→ **Data to examine**:

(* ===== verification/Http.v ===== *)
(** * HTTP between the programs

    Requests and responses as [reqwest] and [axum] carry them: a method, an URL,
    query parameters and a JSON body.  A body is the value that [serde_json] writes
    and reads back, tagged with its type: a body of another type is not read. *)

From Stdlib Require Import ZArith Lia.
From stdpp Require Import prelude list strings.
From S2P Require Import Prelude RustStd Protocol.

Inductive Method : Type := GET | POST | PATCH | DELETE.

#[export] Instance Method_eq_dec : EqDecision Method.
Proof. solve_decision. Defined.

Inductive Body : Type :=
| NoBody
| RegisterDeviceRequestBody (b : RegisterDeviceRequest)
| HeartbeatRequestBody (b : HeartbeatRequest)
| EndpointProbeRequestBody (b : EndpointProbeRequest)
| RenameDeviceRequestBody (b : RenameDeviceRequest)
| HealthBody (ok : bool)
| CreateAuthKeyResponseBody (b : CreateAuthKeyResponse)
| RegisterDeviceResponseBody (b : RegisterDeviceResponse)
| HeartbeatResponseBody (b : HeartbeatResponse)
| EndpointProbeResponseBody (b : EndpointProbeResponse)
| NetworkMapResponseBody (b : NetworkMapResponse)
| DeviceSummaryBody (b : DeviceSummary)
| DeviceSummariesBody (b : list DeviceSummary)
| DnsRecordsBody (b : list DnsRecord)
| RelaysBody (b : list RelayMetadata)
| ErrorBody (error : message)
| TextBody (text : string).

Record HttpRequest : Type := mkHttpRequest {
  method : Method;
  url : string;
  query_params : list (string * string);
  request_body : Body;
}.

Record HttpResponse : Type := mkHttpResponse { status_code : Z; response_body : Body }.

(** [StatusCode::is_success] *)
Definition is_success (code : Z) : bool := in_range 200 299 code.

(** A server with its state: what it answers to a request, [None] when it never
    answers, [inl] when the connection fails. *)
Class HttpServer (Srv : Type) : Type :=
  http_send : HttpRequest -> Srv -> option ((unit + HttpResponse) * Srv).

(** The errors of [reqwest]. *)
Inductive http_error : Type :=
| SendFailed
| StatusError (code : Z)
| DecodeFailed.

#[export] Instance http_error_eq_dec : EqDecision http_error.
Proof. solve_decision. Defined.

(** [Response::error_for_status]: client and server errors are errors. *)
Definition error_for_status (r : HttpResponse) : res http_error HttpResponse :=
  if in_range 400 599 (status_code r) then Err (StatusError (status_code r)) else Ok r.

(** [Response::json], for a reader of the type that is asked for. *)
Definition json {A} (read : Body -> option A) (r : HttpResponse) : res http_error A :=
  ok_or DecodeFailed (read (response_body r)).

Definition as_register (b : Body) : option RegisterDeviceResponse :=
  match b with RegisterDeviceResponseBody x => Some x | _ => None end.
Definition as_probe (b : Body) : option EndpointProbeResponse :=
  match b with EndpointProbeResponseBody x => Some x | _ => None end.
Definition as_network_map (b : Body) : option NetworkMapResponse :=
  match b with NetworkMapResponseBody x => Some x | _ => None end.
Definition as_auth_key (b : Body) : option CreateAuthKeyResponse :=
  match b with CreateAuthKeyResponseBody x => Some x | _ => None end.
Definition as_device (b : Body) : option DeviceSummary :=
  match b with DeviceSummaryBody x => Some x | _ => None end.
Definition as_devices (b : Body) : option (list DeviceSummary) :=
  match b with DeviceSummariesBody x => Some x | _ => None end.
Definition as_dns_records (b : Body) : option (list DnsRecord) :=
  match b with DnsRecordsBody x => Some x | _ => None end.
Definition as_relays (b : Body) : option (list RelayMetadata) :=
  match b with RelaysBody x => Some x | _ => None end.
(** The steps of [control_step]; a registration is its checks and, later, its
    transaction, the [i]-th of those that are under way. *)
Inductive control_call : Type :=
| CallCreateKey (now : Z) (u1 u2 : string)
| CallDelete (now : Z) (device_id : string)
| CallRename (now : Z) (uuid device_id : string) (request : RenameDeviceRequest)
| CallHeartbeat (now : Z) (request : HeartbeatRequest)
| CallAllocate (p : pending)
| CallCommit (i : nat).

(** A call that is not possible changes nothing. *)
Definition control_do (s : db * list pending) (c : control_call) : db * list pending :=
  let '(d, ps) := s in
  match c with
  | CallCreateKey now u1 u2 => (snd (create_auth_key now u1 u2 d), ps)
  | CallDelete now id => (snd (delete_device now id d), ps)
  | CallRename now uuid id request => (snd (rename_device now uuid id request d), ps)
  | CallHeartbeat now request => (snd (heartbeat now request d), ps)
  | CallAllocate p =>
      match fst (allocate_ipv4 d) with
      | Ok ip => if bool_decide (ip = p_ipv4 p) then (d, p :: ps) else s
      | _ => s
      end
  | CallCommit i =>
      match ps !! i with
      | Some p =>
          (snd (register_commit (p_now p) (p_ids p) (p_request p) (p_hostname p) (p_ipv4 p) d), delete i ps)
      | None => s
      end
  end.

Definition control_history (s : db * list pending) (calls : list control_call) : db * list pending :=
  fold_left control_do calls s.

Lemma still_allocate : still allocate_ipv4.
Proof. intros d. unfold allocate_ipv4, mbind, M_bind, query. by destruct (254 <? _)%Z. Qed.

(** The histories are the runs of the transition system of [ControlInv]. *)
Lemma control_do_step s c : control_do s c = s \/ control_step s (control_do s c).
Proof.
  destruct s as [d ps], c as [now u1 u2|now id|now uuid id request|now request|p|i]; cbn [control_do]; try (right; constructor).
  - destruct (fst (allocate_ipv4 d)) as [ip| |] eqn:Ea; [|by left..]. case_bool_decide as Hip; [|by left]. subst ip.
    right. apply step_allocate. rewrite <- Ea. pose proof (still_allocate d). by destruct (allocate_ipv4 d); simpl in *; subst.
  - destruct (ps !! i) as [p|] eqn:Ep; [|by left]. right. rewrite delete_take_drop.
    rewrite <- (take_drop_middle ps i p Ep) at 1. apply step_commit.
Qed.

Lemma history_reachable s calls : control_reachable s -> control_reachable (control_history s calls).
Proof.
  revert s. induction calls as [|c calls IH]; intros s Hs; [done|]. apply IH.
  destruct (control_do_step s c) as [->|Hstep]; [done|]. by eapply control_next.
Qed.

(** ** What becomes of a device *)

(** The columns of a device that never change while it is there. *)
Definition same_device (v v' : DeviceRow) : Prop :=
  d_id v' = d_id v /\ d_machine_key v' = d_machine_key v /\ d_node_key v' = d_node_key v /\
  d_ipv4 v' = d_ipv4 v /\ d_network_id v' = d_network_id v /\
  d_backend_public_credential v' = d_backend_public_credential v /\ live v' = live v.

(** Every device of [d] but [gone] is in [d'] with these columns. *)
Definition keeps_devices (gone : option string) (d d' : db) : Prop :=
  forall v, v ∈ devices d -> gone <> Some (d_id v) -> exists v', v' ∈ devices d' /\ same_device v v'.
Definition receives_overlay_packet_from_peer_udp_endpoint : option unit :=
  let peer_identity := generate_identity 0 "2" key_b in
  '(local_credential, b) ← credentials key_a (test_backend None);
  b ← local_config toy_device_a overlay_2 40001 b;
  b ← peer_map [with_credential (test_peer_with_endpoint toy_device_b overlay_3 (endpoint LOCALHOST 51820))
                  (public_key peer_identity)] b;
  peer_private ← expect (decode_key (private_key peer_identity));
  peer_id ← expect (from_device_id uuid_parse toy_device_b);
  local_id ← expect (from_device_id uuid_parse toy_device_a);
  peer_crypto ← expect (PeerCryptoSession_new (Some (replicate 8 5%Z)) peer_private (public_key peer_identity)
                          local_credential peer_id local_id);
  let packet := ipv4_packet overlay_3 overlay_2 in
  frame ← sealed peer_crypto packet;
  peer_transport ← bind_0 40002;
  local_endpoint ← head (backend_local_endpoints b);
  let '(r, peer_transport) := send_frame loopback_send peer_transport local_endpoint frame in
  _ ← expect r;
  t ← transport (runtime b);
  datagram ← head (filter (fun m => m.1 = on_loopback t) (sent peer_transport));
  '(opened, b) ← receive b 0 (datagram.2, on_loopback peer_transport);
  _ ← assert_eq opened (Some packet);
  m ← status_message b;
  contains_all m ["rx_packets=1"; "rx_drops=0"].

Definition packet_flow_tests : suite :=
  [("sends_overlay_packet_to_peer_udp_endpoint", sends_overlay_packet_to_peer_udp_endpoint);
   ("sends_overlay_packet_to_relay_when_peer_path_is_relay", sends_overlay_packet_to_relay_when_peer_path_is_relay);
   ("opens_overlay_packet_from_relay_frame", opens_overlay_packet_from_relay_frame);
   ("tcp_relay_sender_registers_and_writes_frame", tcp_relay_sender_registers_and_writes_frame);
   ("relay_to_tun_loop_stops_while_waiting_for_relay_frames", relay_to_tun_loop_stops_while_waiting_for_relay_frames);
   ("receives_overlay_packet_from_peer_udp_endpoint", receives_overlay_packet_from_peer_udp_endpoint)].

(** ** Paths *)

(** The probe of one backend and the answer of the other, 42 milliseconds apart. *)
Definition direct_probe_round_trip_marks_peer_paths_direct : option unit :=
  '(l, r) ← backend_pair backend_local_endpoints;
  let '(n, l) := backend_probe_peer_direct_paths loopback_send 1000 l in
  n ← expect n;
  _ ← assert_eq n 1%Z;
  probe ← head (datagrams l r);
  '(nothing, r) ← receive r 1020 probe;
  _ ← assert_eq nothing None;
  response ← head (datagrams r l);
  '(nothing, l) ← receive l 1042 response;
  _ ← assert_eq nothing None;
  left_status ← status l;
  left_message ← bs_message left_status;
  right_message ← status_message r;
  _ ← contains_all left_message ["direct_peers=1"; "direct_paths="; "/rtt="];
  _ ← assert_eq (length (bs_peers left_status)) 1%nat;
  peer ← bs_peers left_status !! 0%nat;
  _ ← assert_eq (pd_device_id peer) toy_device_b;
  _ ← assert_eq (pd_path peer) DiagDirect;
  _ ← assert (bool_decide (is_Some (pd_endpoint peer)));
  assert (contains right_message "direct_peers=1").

→ **What this task involves**: Within the material above, copy exactly the lines from the line that holds "url : string;" up to and including the line that holds "Definition is_success (code".

→ **Finished task**:
  url : string;
  query_params : list (string * string);
  request_body : Body;
}.

Record HttpResponse : Type := mkHttpResponse { status_code : Z; response_body : Body }.

(** [StatusCode::is_success] *)
Definition is_success (code : Z) : bool := in_range 200 299 code.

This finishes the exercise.